Learn AI image generation

Overview and Setup

Experiment Idea and Goals

We tried astria.ai (post link) a few days ago and got some easy and impressive results. This time we are trying to replicate or improve those results by fine-tuning the Stable Diffusion model on our local machine. There are a bunch of different approaches and settings that can be adjusted, but this time, we focused on combinations of different learning rates and training steps. These are the 25 combinations we tried:

Experiment Details

We used Dreambooth GUI for this experiment (will retry with WebUI or other versions soon). Read how to use the same GUI if you want to replicate the experiment link. More details:

It fine-tuned the “sd-v1-4-full-ema” SD model.
We used the same 20 training images as for astria.ai - this time cropped and resized to 512x512

For instance prompt, we use the word “sks” and for the class prompt, “person”.
The GUI generated 100 regularization images of the person.
For the training arguments, we used the following lines

--mixed_precision=fp16
--train_batch_size=1
--gradient_accumulation_steps=1
--use_8bit_adam
--resolution=512
--gradient_checkpointing
--train_text_encoder

Judging Criteria

Since we wanted to match astria.ai results, we downloaded the checkpoint from astria and generated two sets of comparison images. For our experimental models, we use the exact same prompts, settings, and seeds to generate the images. For rating each of the fine-tuned models, we used a somewhat subjective three-point scale:

Bad = nonsense or not even close to astria
Medium = Some resemblance but not as good as astria
Good = On par or better than astria

Here are two sets of comparison images based on astria model:

Pencil Sketch:
Prompt: sks person, pencil sketch of a teenage boy with short side part light hair smiling trending on artstation
Settings: Steps: 40, Sampler: Euler a, CFG scale: 7.5, Seed: 1991, Size: 512x512

Keanu:

Prompt: highly detailed portrait of sks person as keanu reeves in gta v, stephen bliss, unreal engine, fantasy art by greg rutkowski, loish, rhads, ferdinand knab, makoto shinkai and lois van baarle, artgerm, pixar, ilya kuvshinov, rossdraws, tom bagshaw, global illumination, radiant light, detailed and intricate environment
Settings: Steps: 50, Sampler: Euler a, CFG scale: 7, Seed: 4243591472, Size: 512x512

Summary of Results and Findings

Overview of output ratings

This is subjective, but we don’t think we found a combination that works as well as what astria.ai managed to get. Here is a summary of our ratings, more details, and all the outputs in the detailed section below.

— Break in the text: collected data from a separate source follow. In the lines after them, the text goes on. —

(** Draining always ends, and empties the outbox. In every state a history
    can reach, [drain_pending] returns. When the database takes the commits,
    it settles every pending row: the calls the audit accepts are appended to
    both tables in the order of the rows, a row it refuses is marked failed
    with the message of the refusal, the number of rows is returned, and a
    signed chain that was intact stays so. *)
Theorem drain_flushes_the_outbox ops :
  let w := run_all ops empty in
  let todo := List.filter is_pending (outbox w) in
  exists n w', drain_pending w = (Ret n, w') /\ (commits_from (commits w) ->
    n = Z.of_nat (length todo)
    /\ table_calls w' = table_calls w ++ accepted (ob_call <$> todo)
    /\ (exists l, signed_calls w = Some l /\ signed_calls w' = Some (l ++ accepted (ob_call <$> todo)))
    /\ (exists s settled, outbox w = s ++ todo /\ outbox w' = s ++ settled /\ Forall2 drained todo settled)
    /\ (AuditChain.wf sign (chain w) -> AuditChain.wf sign (chain w'))).
Proof.
  intros w todo. destruct (run_all_shape ops) as (s & p & Hsh & _). fold w in Hsh.
  assert (Etodo : todo = p).
  { subst todo. rewrite (sh_rows _ _ _ Hsh), List.filter_app.
    pose proof (sh_settled _ _ _ Hsh) as Hs. pose proof (sh_pending _ _ _ Hsh) as Hp. clear Hsh.
    assert (List.filter is_pending s = []) as -> by (induction Hs as [|x l E _ IH]; cbn [List.filter]; [done|by rewrite E]).
    induction Hp as [|x l E _ IH]; cbn [List.filter app] in *; [done|by rewrite E, IH]. }
  rewrite Etodo. unfold drain_pending.
  destruct (drain_loop_spec (S (length (outbox w))) s p w 0 Hsh)
    as (t & w' & p1 & p2 & s2 & -> & Hp & HF & Hsh' & Hend); [rewrite (sh_rows _ _ _ Hsh), length_app; lia|].
  exists t, w'. split; [done|]. intros Hk. destruct (Hend Hk) as (-> & -> & Hwf). rewrite app_nil_r in Hp. subst p1.
  assert (E : done_calls (s ++ s2) = done_calls s ++ accepted (ob_call <$> p)).
  { unfold done_calls at 1. rewrite List.filter_app, fmap_app. f_equal. by apply drained_done. }
  split_and!; [lia| | | |exact Hwf].
  - by rewrite (sh_table _ _ _ Hsh'), (sh_table _ _ _ Hsh), E.
  - exists (done_calls s). by rewrite (sh_signed _ _ _ Hsh'), (sh_signed _ _ _ Hsh), E.
  - exists s, s2. split_and!; [apply Hsh| |done]. rewrite (sh_rows _ _ _ Hsh'). by rewrite app_nil_r.
Qed.
End outbox.

(** ** Concrete runs *)
Definition demo_call (actor : string) (p : list (string * json)) : AuditCall := mkCall actor "login" "user" "u1" p.
Definition demo_ops : list op :=
  [Record_ true (demo_call "ana" []); Record_ false (demo_call "" []);
   Record_ false (demo_call "bob" [("token", JStr "t")]); Record_ true (demo_call "eve" [])].
Definition demo_clock (n : nat) : datetime := Z.of_nat n.
Definition demo_run (fails : list nat) (ops : list op) : World :=
  run_all AuditChain.demo_sign demo_clock (fun k => if bool_decide (k ∈ fails) then Some (RuntimeError "disk full") else None)
    id ops empty.

Example demo_drain :
  let w := demo_run [] (demo_ops ++ [DrainPending]) in
  ob_status <$> outbox w = ["done"; "failed"; "failed"; "done"]
  /\ call_actor <$> table_calls w = ["ana"; "eve"]
  /\ AuditEvent.verify_chain (audit_table w) = true /\ AuditChain.verify AuditChain.demo_ok (chain w) = true.
Proof. split_and!; vm_compute; reflexivity. Qed.

(** A failed commit breaks the signed chain. The table is rolled back but the
    memory of the chain keeps the event, so the event is signed again with a
    link to one the table does not have: after a restart the chain that was
    loaded does not verify. *)
Example failed_commit_breaks_the_signed_chain :
  let w := demo_run [1%nat] [Record_ true (demo_call "ana" []); Poll; Poll; Restart] in
  call_actor <$> table_calls w = ["ana"] /\ event_id <$> audit_table w = ["evt-1"]
  /\ event_id ∘ event <$> events (chain w) = ["evt-2"]
  /\ AuditChain.verify AuditChain.demo_ok (chain w) = false.
Proof. split_and!; vm_compute; reflexivity. Qed.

TLDR is that learning rates higher than 2.00E-06 seem irrelevant in this case and that with lower learning rates, more steps seem to be needed until some point.

Overall I’d say model #24, 5000 steps at a learning rate of 1.00E-06, performed the best

Other Findings

A few other interesting things that we noticed that might be useful if properly interpreted:

Loss values at the final step:
In general, with more training steps, the final loss value goes down (the exception was model #21).
The absolute value of the final loss doesn’t seem to correlate with the fine-tuning quality.
At each given step quantity, the final loss number seems to go up when we decrease the learning rate. This logic seems to break at a step count below 3000.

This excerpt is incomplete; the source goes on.